* Assignment *
Read through the entries below and return each line with the word "mkRankInfo".

*** Supplied entries ***

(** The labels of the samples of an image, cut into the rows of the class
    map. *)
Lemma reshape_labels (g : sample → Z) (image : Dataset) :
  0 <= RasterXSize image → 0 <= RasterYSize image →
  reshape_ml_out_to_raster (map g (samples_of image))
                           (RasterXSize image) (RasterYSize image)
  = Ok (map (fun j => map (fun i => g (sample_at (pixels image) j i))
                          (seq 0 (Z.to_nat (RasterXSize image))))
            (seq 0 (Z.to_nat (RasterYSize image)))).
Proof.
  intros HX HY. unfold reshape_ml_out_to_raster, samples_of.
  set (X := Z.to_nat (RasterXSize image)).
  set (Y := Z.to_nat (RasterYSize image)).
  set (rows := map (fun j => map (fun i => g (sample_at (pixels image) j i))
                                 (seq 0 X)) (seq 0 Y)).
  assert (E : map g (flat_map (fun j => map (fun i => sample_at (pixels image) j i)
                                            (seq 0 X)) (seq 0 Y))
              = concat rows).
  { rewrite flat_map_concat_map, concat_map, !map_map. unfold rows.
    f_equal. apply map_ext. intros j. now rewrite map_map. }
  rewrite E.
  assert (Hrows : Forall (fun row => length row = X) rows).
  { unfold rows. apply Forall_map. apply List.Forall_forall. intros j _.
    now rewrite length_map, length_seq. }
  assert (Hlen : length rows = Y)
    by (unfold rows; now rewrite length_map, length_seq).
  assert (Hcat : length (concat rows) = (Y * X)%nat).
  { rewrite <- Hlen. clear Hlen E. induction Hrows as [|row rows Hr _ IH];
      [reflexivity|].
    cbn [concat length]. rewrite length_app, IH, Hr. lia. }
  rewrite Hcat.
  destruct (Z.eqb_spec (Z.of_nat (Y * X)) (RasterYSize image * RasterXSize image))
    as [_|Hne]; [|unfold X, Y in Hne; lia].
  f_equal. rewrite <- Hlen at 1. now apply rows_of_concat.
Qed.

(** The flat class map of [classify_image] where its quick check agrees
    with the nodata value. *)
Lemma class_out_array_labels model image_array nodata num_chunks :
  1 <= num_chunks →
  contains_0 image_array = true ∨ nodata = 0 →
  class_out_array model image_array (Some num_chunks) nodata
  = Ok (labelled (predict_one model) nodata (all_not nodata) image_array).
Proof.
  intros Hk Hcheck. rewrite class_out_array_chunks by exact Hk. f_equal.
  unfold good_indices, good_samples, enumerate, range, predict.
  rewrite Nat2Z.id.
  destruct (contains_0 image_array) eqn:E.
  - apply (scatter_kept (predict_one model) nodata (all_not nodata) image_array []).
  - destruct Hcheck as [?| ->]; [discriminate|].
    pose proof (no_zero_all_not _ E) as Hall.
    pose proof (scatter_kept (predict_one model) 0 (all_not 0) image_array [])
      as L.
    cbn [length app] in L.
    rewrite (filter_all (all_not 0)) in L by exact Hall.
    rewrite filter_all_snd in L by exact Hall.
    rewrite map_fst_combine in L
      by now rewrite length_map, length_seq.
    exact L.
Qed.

*** End of Supplied entries ***
*** Supplied entries ***

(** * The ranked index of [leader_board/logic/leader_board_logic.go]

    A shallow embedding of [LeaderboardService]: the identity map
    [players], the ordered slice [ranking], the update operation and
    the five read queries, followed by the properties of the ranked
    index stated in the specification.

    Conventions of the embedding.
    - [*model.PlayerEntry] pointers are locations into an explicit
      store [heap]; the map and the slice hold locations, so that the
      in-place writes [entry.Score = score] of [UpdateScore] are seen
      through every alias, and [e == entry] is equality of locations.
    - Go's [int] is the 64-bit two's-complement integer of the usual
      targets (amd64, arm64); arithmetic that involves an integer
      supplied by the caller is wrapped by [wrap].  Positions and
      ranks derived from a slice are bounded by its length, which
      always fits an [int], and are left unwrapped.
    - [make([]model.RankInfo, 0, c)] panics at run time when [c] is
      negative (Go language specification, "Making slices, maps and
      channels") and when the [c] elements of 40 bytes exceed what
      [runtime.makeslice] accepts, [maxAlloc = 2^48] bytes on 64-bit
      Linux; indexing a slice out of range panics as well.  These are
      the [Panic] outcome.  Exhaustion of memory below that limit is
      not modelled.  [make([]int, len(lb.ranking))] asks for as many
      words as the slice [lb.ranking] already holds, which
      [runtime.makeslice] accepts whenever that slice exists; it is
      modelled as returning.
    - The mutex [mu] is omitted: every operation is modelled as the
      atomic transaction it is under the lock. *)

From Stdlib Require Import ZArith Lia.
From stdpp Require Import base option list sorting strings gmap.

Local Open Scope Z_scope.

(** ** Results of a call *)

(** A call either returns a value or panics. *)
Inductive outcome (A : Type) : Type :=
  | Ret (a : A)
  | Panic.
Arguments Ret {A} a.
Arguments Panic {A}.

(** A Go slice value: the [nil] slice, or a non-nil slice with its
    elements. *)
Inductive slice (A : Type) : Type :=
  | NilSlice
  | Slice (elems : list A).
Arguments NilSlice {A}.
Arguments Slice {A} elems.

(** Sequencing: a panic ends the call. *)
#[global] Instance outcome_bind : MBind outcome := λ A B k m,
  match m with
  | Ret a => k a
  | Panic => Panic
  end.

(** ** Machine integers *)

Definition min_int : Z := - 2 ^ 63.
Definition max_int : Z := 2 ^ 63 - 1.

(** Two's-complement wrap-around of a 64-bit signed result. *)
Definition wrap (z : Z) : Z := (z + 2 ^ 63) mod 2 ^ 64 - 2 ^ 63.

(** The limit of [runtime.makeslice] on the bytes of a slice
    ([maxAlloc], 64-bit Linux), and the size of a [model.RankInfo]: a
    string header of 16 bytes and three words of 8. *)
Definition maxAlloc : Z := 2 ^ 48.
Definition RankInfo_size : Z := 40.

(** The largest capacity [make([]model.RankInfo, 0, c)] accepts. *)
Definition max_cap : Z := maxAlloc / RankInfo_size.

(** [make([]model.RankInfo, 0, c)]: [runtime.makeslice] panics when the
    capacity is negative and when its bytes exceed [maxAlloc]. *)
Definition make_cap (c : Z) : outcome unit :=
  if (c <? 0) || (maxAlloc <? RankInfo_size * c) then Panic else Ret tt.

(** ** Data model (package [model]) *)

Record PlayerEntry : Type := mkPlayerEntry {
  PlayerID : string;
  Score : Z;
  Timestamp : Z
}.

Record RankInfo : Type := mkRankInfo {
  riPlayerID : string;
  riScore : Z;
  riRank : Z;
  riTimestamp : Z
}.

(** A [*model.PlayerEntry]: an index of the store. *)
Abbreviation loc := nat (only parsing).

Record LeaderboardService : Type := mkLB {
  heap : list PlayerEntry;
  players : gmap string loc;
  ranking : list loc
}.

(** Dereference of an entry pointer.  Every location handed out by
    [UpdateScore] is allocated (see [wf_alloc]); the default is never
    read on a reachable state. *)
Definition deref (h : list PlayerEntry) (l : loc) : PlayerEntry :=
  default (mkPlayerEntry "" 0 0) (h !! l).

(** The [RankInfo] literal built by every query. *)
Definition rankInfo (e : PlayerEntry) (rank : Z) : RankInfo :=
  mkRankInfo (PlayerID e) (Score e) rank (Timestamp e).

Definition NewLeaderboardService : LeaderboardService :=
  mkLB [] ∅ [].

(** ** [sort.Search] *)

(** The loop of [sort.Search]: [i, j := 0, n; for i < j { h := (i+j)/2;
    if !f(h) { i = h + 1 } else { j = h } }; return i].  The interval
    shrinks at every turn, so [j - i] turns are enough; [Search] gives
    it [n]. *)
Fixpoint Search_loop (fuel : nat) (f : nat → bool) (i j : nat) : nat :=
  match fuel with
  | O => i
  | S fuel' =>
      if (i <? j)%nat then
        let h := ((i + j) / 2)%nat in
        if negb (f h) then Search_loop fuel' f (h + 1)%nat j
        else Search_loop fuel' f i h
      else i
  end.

*** End of Supplied entries ***

* Result of this exercise *
Record RankInfo : Type := mkRankInfo {
  mkRankInfo (PlayerID e) (Score e) rank (Timestamp e).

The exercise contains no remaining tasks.